WHAT THE TASK ASKS. For the data below, give again exactly the lines from the one containing "carried out only" through the one containing "editor shows the", both ends included, and no others.

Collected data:
_ _ _ _

(* ===== verification/Prelude.v ===== *)
(** * Plan 0 (OpenSYS) kernel: a verification library

    Plan 0 is a small x86-64 kernel: physical and virtual memory, a kernel
    heap, processes with a round-robin scheduler, a disk filesystem over a
    partition layer and an ATA driver, a RAM filesystem, virtual files, a
    descriptor layer that unites the three, and system calls on top.  This
    library translates the C code of these parts into executable Rocq
    definitions and proves what makes them correct, or, where the code does
    not do what it means to, what it does instead.

    ** How the parts fit together

    [memory.c] hands out page frames; [kheap.c] carves a fixed region into
    blocks; [paging.c] and [vm.c] build page tables out of frames and
    allocate their bookkeeping from the heap.  [process.c] and [scheduler.c]
    keep the process table and thread the ready queue through it; [switch.c]
    drives them from the timer.  [disk.c] talks to the drive, [part.c] and
    [partition_table.c] confine accesses to a partition, [fs.c] keeps its
    records and clusters there, [ramfs.c] keeps files in heap blocks and
    [vfile.c] prints kernel state on demand.  [vfs.c] routes paths to the
    three through mount points and descriptors, and [sys.c] exposes
    everything to processes.

    ** Files

    - [Prelude]: integers at their C width, bit notation, shared lemmas,
      the [zbool] and [if_all] tactics and the [plan0] hint database.
    - [Bytes]: byte-addressed memory ([gmap Z Z]), little-endian loads and
      stores, frames (which bytes a store may change).
    - [Pmm] (memory.c), [KHeap] (kheap.c), [PageTable], [Paging] (paging.c),
      [Vm] (process/vm.c), [Pcid] (the PCID part of switch.c).
    - [Scheduler] (scheduler.c, switch.c, the queue half of process.c),
      [Process] (the rest of process.c, elf.c), [Sys] (sys.c), [SysInv] (the
      descriptor invariant over whole runs of the kernel).
    - [KString] (kstring.c, path.c), [Text] (bounded printing), [Clock]
      (rtc.c), [Timer] (timer.c), [Pci] (pci.c).
    - [Disk] (disk.c over port I/O), [Part] (part.c, partition_table.c,
      volume.c).
    - [Ns] (ns.c): parsing and resolving resource names.
    - [Ramfs] (ramfs.c), [Vfs] (vfs.c), [Fds] (its reference counts),
      [Vfile] (vfile.c).
    - [Mft], [Fs] (fs.c), [FsTree], [FsSpec], [FsData] (its theorems),
      [FsVfs] (fs_vfs.c).
    - [Console] (vga.c, serial.c), [Input] (ps2_keyboard.c, hid.c, input.c),
      [Usb] (usb_host.c, ehci.c), [Net] (net.c, ip.c, icmp.c, tcp.c).
    - [StateGraph] (state_graph.c), [Intent] (intent_schema.c,
      intent_dispatcher.c), [NlParser] (nl_parser.c), [Ui] (ui_state.c,
      ui_command.c).
    - [FsOpen] (fs_open, fs_close and fs_readdir of fs.c, on what callers rely
      on), [ShellText] (the parts of shell.c that only compute on text),
      [Shell] (shell.c: every command, dispatch, redirection and the loop, in
      a state monad over the components above), [ShellProps] (what the
      commands do to the screen and to the filesystem).
    - [Arch] (pic.c, gdt.c, idt.c, tss.c, interrupt_handlers.c), [CpuExc]
      (cpu_exceptions.c).


    Each component's globals are a [Record], each function a [Definition]
    that takes and returns that record; definitions keep the C names.

    ** How C is rendered

    Integers are [Z], wrapped by [u8] ... [u64] and [i32] where the C type
    wraps.  Strings are lists of character codes without the terminator,
    buffers are lists or byte maps.  Pointers into arrays are indices,
    pointers into the heap are addresses.  [option] is used for two things
    only: a null pointer, and a run that does not return (a loop that is out
    of fuel, a hang, or a fault); each file says which.  Hardware is a class
    ([PortIO], [VfsBackend], ...) or a parameter, with its documented laws as
    a second class that an executable model instantiates.

    ** Fuel

    Loops that follow pointers take fuel; theorems state a bound that
    suffices (the length of the block list or queue, the depth of a path) and
    conclude that the function returns.  Where the code loops for ever the
    theorem says that no fuel is enough.

    ** What is shown

    - Memory: page frames are never shared between owners over whole client
      histories; [kmalloc], [kfree] and [krealloc] keep a well-formed heap and
      disjoint blocks; mappings translate as asked and disturb nothing else;
      copy-on-write keeps address spaces apart.
    - Processes: the linked ready queue refines a FIFO list; round robin
      reaches everyone; creating a process builds the frame it starts from;
      argument vectors are laid out as the ABI wants; under every sequence of
      system calls, switches and ticks each process owns its descriptor table
      and reference counts are exact.
    - Storage: sector I/O round-trips and stays inside its partition; the
      filesystem operations refine a tree of names and files; data written is
      read back; the RAM filesystem refines a map from names to contents.
    - Interfaces: name parsing accepts exactly its grammar; paths reach the
      longest mount point; pipes are FIFOs; virtual files print exactly their
      text within the buffer; PCI search finds the first match.
    - Devices: the console shows the last rows of what was written; the PS/2
      driver refines a queue of decoded keys; checksums are those of RFC 1071;
      USB transfers give back what they take; the interrupt controllers and
      the descriptor tables deliver every interrupt to its stub.
    - Interaction: the state graph is a tree with typed nodes; intents are
      carried out only when authorized; the phrase parser ignores case; the
      counters of the user interface are exact.
    - The shell: [read], [write], [append], [wc] and [grep] do on the screen
      and to a file what they promise; the history refines a log; the line
      editor shows the line it returns; [find] ends, but searches only seven
      directories; [mkdir] and [delete] refine the tree of names; [cd] and
      [pwd] never work; some redirected commands are refused; moving a file
      to a missing directory destroys it.  A line never needs more than two nested calls
      ([process_command_depth]); loops over files take fewer turns than the file has bytes.
    - Defects are theorems too: each says what the code does on inputs where
      that is not what it means to do.

    ** Not modelled

    Assembly (boot code, interrupt entry, [switch.asm]) and inline assembly
    beyond port access and CR3; the contents of embedded binaries
    ([programs.c], [user_bin.c]) and user programs; caches and the TLB other
    than PCID numbering; true concurrency (the kernel runs with one
    processor, interrupts appear as explicit steps).
    The start-up sequence of [kernel.c] is not modelled: the initialisation
    functions it calls are modelled with their components, each over its own
    view of the ports and of memory, and the views are not joined into one
    machine.
*)

From stdpp Require Export base numbers list strings gmap.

_ _ _ _

ANSWER SECTION.
      carried out only when authorized; the phrase parser ignores case; the
      counters of the user interface are exact.
    - The shell: [read], [write], [append], [wc] and [grep] do on the screen
      and to a file what they promise; the history refines a log; the line
      editor shows the line it returns; [find] ends, but searches only seven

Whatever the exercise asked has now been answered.